Maria Hjorth has a great run going in major championships. She missed the cut at last year’s U.S. Open but since then has finished tied for second at the British, fourth at the Kraft Nabisco and second this week. She nearly became the second player in three weeks to win a tournament the week after missing the cut (Leta Lindley did that at Corning). I’ve researched back to the beginning of the 2006 season and have found no other cases where that has happened, although it must have occurred a few times prior to 2006.

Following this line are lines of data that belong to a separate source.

(* ===================================================================== *)
(** * Strings: equality, trimming, splitting and joining *)
(* ===================================================================== *)

Section Strings.

Lemma jseq_eq (a b : jsstring) : jseq a b = true <-> a = b.
Proof.
  revert b; induction a as [|x a IH]; intros [|y b]; simpl; split; try congruence; intros H.
  - apply andb_true_iff in H as [H1 H2]. apply N.eqb_eq in H1. apply IH in H2. congruence.
  - inversion H; subst. rewrite N.eqb_refl. simpl. now apply IH.
Qed.

Lemma jseq_refl (a : jsstring) : jseq a a = true.
Proof. now apply jseq_eq. Qed.

Lemma isEmpty_eq (s : jsstring) : isEmpty s = true <-> s = [].
Proof. destruct s; simpl; split; congruence. Qed.

Lemma splitLF_nonempty (s : jsstring) : splitLF s <> [].
Proof.
  induction s as [|c s IH]; simpl; [discriminate|].
  destruct (N.eqb c LF); [discriminate|]. destruct (splitLF s); discriminate.
Qed.

Lemma splitLines_nonempty (s : jsstring) : splitLines s <> [].
Proof.
  destruct s as [|c r]; simpl; [discriminate|].
  destruct (N.eqb c LF); [discriminate|].
  destruct r as [|d r'].
  - destruct (splitLines []); discriminate.
  - destruct (N.eqb c CR && N.eqb d LF); [discriminate|].
    destruct (splitLines (d :: r')); discriminate.
Qed.

(** Induction on strings two code units at a time, as [splitLines] recurses. *)
Lemma jsstring_ind2 (P : jsstring -> Prop) :
  P [] ->
  (forall c r, P r -> (forall d r', r = d :: r' -> P r') -> P (c :: r)) ->
  forall s, P s.
Proof.
  intros H0 Hstep s.
  assert (H : P s /\ (forall d r', s = d :: r' -> P r')).
  { induction s as [|c r [IH1 IH2]].
    - split; [exact H0 | discriminate].
    - split.
      + apply Hstep; assumption.
      + intros d r' E. inversion E; subst. exact IH1. }
  exact (proj1 H).
Qed.

Lemma splitLines_noLF (s : jsstring) : Forall noLF (splitLines s).
Proof.
  induction s as [|c r IH1 IH2] using jsstring_ind2.
  - repeat constructor. intros [].
  - simpl. destruct (N.eqb c LF) eqn:Ec.
    + constructor; [intros [] | exact IH1].
    + assert (Hkeep : Forall noLF match splitLines r with
                                    | l :: ls => (c :: l) :: ls
                                    | [] => [[c]]
                                    end).
      { destruct (splitLines r) as [|l ls].
        - repeat constructor. intros [E|[]]. subst c. discriminate.
        - inversion IH1; subst. constructor; [|assumption].
          intros [E|Hin]; [subst c; discriminate | contradiction]. }
      destruct r as [|d r']; [exact Hkeep|].
      destruct (N.eqb c CR && N.eqb d LF); [|exact Hkeep].
      constructor; [intros [] | exact (IH2 d r' eq_refl)].
Qed.

Lemma splitLF_line (l : jsstring) : noLF l -> splitLF l = [l].
Proof.
  induction l as [|c l IH]; intros H; simpl; [reflexivity|].
  destruct (N.eqb c LF) eqn:Ec.
  - apply N.eqb_eq in Ec. exfalso. apply H. now left.
  - rewrite IH; [reflexivity|]. intros Hin. apply H. now right.
Qed.

Lemma splitLF_app (l rest : jsstring) :
  noLF l -> splitLF (l ++ LF :: rest) = l :: splitLF rest.
Proof.
  induction l as [|c l IH]; intros H; simpl; [reflexivity|].
  destruct (N.eqb c LF) eqn:Ec.
  - apply N.eqb_eq in Ec. exfalso. apply H. now left.
  - rewrite IH; [reflexivity|]. intros Hin. apply H. now right.
Qed.

Lemma join_cons (sep x : jsstring) (y : jsstring) (ys : list jsstring) :
  join sep (x :: y :: ys) = x ++ sep ++ join sep (y :: ys).
Proof. reflexivity. Qed.

(** Splitting on LF undoes joining with LF, for lines without LF. *)
Lemma splitLF_join (ls : list jsstring) :
  ls <> [] -> Forall noLF ls -> splitLF (join [LF] ls) = ls.
Proof.
  induction ls as [|l ls IH]; intros Hne Hall; [congruence|].
  inversion Hall as [|? ? Hl Hls]; subst.
  destruct ls as [|l2 ls].
  - simpl. now apply splitLF_line.
  - rewrite join_cons. simpl app. rewrite splitLF_app by assumption.
    f_equal. apply IH; [discriminate | assumption].
Qed.

Lemma endsInCR_cons (c d : N) (l : jsstring) : endsInCR (c :: d :: l) = endsInCR (d :: l).
Proof.
  unfold endsInCR, endsWith. simpl rev at 2.
  change (rev (c :: d :: l)) with (rev (d :: l) ++ [c]).
  destruct (rev (d :: l)) as [|x xs] eqn:E.
  - exfalso. apply (f_equal (@List.length _)) in E. rewrite length_rev in E. discriminate.
  - simpl. reflexivity.
Qed.

Lemma endsInCR_single (c : N) : endsInCR [c] = N.eqb CR c.
Proof. unfold endsInCR, endsWith. simpl. now rewrite andb_true_r. Qed.

Lemma splitLines_line (l : jsstring) : noLF l -> splitLines l = [l].
Proof.
  induction l as [|c r IH1 IH2] using jsstring_ind2; intros H; simpl; [reflexivity|].
  destruct (N.eqb c LF) eqn:Ec.
  { apply N.eqb_eq in Ec. exfalso. apply H. now left. }
  assert (Hr : noLF r) by (intros Hin; apply H; now right).
  rewrite (IH1 Hr).
  destruct r as [|d r']; [reflexivity|].
  destruct (N.eqb d LF) eqn:Ed.
  { apply N.eqb_eq in Ed. exfalso. apply Hr. now left. }
  now rewrite andb_false_r.
Qed.

Lemma splitLines_app (l rest : jsstring) :
  noLF l -> endsInCR l = false -> splitLines (l ++ LF :: rest) = l :: splitLines rest.
Proof.
  induction l as [|c l IH]; intros H Hcr; [reflexivity|].
  assert (Ec : N.eqb c LF = false).
  { apply N.eqb_neq. intros E. apply H. now left. }
  assert (Hl : noLF l) by (intros Hin; apply H; now right).
  destruct l as [|d l].
  - simpl. rewrite Ec. rewrite endsInCR_single in Hcr.
    rewrite N.eqb_sym in Hcr. now rewrite Hcr.
  - rewrite endsInCR_cons in Hcr. specialize (IH Hl Hcr).
    change ((c :: d :: l) ++ LF :: rest) with (c :: (d :: l) ++ LF :: rest).
    cbn [splitLines]. fold (splitLines ((d :: l) ++ LF :: rest)).
    rewrite Ec. simpl app. simpl app in IH. rewrite IH.
    assert (Ed : N.eqb d LF = false).
    { apply N.eqb_neq. intros E. apply Hl. now left. }
    now rewrite Ed, andb_false_r.
Qed.

(** Splitting on CR LF or LF undoes joining with LF, for lines without LF
    of which only the last may end in CR. *)
Lemma splitLines_join (ls : list jsstring) :
  ls <> [] -> Forall noLF ls -> crSafe ls = true -> splitLines (join [LF] ls) = ls.
Proof.
  induction ls as [|l ls IH]; intros Hne Hall Hcr; [congruence|].
  inversion Hall as [|? ? Hl Hls]; subst.
  destruct ls as [|l2 ls].
  - simpl. now apply splitLines_line.
  - unfold crSafe in Hcr. cbn [removelast forallb] in Hcr.
    apply andb_true_iff in Hcr as [Hcr1 Hcr2]. apply negb_true_iff in Hcr1.
    rewrite join_cons. simpl app. rewrite splitLines_app by assumption.
    f_equal. apply IH; [discriminate | assumption | exact Hcr2].
Qed.

End Strings.

(* ===================================================================== *)
(** * Subsequences *)
(* ===================================================================== *)

Section Subseq.

Context {A : Type}.

Lemma subseq_nil_l (l : list A) : subseq [] l.
Proof. induction l; constructor; assumption. Qed.

Lemma subseq_refl (l : list A) : subseq l l.
Proof. induction l; constructor; assumption. Qed.

Lemma subseq_trans (a b c : list A) : subseq a b -> subseq b c -> subseq a c.
Proof.
  intros Hab Hbc. revert a Hab.
  induction Hbc as [|x b c Hbc IH|x b c Hbc IH]; intros a Hab.
  - exact Hab.
  - constructor. now apply IH.
  - inversion Hab; subst.
    + constructor. now apply IH.
    + apply subseq_keep. now apply IH.
Qed.

Lemma subseq_filter (p : A -> bool) (l : list A) : subseq (filter p l) l.
Proof.
  induction l as [|x l IH]; simpl; [constructor|].
  destruct (p x); constructor; assumption.
Qed.

Lemma subseq_Forall (P : A -> Prop) (sub l : list A) :
  subseq sub l -> Forall P l -> Forall P sub.
Proof.
  induction 1; intros Hall; [constructor | |]; inversion Hall; subst; auto.
Qed.

Lemma subseq_nil_r (sub : list A) : subseq sub [] -> sub = [].
Proof. inversion 1; reflexivity. Qed.

Lemma subseq_length (sub l : list A) : subseq sub l -> List.length sub <= List.length l.
Proof. induction 1; simpl; lia. Qed.

(** A property of all elements but the last passes to subsequences. *)
Lemma subseq_removelast (p : A -> bool) (sub l : list A) :
  subseq sub l -> forallb p (removelast l) = true -> forallb p (removelast sub) = true.
Proof.
  induction 1 as [|x sub l Hs IH|x sub l Hs IH]; intros H.
  - reflexivity.
  - destruct l as [|y l].
    + apply subseq_nil_r in Hs. now subst.
    + cbn [removelast forallb] in H. apply andb_true_iff in H as [_ H]. now apply IH.
  - destruct l as [|y l].
    + apply subseq_nil_r in Hs. now subst.
    + cbn [removelast forallb] in H. apply andb_true_iff in H as [Hx H].
      destruct sub as [|z sub]; [reflexivity|].
      cbn [removelast forallb]. rewrite Hx. now apply IH.
Qed.

End Subseq.

Lemma subseqb_complete (sub l : list jsstring) : subseq sub l -> subseqb sub l = true.
Proof.
  induction 1 as [|x sub l Hs IH|x sub l Hs IH].
  - reflexivity.
  - destruct sub; [reflexivity|]. simpl. rewrite IH. apply orb_true_r.
  - simpl. now rewrite jseq_refl, IH.
Qed.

This week’s Big Surprise is rookie Jimin Jeong, who finished T10 for the first Top 10 of her career. Honorable mentions go to Irene Cho, whose tie for sixth was her second career Top 10 – she finished T10 at MasterCard, a much weaker field than Irene competed against this week - and Kelli Kuehne, who also tied for sixth after having missed the cut in her last SIX events. Giulia Sergas also finished T10 for her third straight Top 20. Seon Hwa Lee’s 67 was Sunday’s round of the day, moving her to T10 as well. The Big Disappointment gets shared by Song-Hee Kim (whom I pegged for a top three finish) and Christina Kim, who both missed the cut by one shot.

Much was made of the high heat and humidity over the weekend and it took its toll on all the players. Sandra Gal checked into the hospital with heat exhaustion after Saturday’s round but came back to shoot 73 Sunday and finish T56.

Jee Young Lee doesn’t look anything like Lorena Ochoa but her career path so far certainly resembles the World Number One in her first three seasons on Tour – flashes of brilliance with a recurring history of faltering at the worst possible moments. Sports psychology is an overrated science in my book but Jelly needs it if anybody out there does.

Speaking of Ochoa - it was apparent to me from her body language down the stretch and her post-round interview that she had been confident in her ability to pull off the Senorita and Grand Slams, and the realization that her chance to accomplish them was disappearing hit her like a ton of bricks. Judge for yourself.


sag said...


If you'd looked back one more year, you would have found Paula Creamer getting her maiden win in 2005 the week after a missed cut.

Gabe and Margy said...

Lorena had just learned that her grandfather had died, actually.